## INSTRUCTIONS TO FOLLOW
Among the entries below, only the lines starting at the one with "blen_gr_payload|]. unfold gr_payload." and ending at the one with "Lemma parseCapabilityTlv_tlv code", both included, are to be printed exactly.

[DATA PROVIDED — start]

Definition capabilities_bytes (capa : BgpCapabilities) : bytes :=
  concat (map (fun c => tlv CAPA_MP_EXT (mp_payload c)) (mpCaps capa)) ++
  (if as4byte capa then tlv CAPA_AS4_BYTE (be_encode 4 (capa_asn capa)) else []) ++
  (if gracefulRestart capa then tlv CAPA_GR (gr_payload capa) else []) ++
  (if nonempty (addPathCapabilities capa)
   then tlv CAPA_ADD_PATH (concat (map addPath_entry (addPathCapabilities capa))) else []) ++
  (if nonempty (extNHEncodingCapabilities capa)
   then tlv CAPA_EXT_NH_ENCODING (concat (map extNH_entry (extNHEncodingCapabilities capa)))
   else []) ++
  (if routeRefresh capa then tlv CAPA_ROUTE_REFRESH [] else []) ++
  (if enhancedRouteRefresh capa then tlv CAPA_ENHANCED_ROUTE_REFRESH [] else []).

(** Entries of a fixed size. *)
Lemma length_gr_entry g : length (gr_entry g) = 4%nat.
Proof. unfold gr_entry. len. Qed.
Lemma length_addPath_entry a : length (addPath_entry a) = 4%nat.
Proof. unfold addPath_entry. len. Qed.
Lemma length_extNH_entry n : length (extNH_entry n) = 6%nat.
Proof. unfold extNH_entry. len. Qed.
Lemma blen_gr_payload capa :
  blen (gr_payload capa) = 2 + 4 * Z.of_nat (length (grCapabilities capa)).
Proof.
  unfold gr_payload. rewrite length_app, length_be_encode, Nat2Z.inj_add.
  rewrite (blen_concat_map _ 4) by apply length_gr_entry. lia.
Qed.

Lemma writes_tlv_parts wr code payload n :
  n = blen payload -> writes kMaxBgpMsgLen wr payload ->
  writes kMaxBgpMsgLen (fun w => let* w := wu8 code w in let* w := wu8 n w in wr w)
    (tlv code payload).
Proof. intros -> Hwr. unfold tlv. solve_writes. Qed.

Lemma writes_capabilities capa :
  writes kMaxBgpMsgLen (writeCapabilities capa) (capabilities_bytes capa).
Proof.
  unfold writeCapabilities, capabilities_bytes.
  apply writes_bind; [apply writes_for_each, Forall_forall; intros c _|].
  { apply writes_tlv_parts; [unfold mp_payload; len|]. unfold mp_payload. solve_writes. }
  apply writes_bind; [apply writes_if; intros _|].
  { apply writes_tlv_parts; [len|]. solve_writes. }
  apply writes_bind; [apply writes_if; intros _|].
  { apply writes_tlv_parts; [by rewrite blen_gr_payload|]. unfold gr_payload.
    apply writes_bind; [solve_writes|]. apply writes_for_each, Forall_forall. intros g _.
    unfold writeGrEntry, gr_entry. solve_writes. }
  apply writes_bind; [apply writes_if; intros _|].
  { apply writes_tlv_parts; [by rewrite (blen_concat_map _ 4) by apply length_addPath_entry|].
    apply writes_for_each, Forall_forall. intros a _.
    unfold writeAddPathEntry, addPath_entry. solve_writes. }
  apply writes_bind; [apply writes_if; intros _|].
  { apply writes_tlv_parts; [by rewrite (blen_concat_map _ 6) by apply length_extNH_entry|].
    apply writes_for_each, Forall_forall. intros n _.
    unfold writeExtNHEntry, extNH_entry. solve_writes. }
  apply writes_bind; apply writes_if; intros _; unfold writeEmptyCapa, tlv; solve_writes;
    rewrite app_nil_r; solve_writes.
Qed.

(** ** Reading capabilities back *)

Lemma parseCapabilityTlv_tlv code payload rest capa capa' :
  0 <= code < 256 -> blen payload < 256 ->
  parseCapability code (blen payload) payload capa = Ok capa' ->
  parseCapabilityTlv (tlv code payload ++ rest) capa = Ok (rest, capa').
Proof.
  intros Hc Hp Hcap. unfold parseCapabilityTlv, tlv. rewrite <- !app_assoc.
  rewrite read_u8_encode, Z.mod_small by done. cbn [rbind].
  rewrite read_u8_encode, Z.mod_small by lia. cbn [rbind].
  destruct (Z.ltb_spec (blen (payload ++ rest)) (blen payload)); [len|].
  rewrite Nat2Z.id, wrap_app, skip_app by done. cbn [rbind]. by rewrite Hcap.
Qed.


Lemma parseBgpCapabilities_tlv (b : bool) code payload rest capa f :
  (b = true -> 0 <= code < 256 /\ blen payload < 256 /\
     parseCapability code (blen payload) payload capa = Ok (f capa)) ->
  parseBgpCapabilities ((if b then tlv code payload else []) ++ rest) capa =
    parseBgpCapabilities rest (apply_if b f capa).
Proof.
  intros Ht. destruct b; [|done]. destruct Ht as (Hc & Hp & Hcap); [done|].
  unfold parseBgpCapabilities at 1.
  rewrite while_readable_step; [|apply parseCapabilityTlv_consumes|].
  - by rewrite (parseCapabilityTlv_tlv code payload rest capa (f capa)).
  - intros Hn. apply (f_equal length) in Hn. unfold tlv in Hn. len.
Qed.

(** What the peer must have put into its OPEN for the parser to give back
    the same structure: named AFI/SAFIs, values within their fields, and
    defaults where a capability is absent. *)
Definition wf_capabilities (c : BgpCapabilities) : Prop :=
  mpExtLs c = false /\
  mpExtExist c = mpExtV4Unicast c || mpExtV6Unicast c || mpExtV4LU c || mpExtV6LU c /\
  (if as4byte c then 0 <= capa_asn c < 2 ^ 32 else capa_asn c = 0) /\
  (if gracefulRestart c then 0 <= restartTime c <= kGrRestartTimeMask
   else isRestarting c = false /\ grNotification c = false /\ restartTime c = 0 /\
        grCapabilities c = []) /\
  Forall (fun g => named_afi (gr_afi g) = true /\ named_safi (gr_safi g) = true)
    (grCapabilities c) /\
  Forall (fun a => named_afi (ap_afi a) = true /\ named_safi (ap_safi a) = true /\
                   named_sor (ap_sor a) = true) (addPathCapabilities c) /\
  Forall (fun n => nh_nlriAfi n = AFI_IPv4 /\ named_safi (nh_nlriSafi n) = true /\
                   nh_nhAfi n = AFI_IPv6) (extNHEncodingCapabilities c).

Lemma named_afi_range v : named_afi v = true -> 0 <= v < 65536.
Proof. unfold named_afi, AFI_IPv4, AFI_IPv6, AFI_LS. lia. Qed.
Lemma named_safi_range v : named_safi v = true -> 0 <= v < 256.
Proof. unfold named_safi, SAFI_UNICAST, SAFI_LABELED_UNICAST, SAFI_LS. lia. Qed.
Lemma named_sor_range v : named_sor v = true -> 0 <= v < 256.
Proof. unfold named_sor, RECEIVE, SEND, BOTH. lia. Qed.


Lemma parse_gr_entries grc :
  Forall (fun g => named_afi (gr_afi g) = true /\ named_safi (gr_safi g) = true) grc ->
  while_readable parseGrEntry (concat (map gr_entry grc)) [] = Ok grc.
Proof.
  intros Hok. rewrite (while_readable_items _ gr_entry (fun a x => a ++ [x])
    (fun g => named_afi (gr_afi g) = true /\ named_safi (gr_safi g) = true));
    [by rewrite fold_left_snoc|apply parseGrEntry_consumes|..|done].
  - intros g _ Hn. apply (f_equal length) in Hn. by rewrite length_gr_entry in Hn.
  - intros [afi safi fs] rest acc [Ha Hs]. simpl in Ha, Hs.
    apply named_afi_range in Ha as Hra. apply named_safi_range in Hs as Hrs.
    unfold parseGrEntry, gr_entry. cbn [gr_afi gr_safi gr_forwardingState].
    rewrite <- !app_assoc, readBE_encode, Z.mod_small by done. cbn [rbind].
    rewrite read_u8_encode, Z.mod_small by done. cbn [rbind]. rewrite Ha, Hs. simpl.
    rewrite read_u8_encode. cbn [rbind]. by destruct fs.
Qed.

[DATA PROVIDED — finish]

## SOLUTION TO THIS TASK
  { apply writes_tlv_parts; [by rewrite blen_gr_payload|]. unfold gr_payload.
    apply writes_bind; [solve_writes|]. apply writes_for_each, Forall_forall. intros g _.
    unfold writeGrEntry, gr_entry. solve_writes. }
  apply writes_bind; [apply writes_if; intros _|].
  { apply writes_tlv_parts; [by rewrite (blen_concat_map _ 4) by apply length_addPath_entry|].
    apply writes_for_each, Forall_forall. intros a _.
    unfold writeAddPathEntry, addPath_entry. solve_writes. }
  apply writes_bind; [apply writes_if; intros _|].
  { apply writes_tlv_parts; [by rewrite (blen_concat_map _ 6) by apply length_extNH_entry|].
    apply writes_for_each, Forall_forall. intros n _.
    unfold writeExtNHEntry, extNH_entry. solve_writes. }
  apply writes_bind; apply writes_if; intros _; unfold writeEmptyCapa, tlv; solve_writes;
    rewrite app_nil_r; solve_writes.
Qed.

(** ** Reading capabilities back *)

Lemma parseCapabilityTlv_tlv code payload rest capa capa' :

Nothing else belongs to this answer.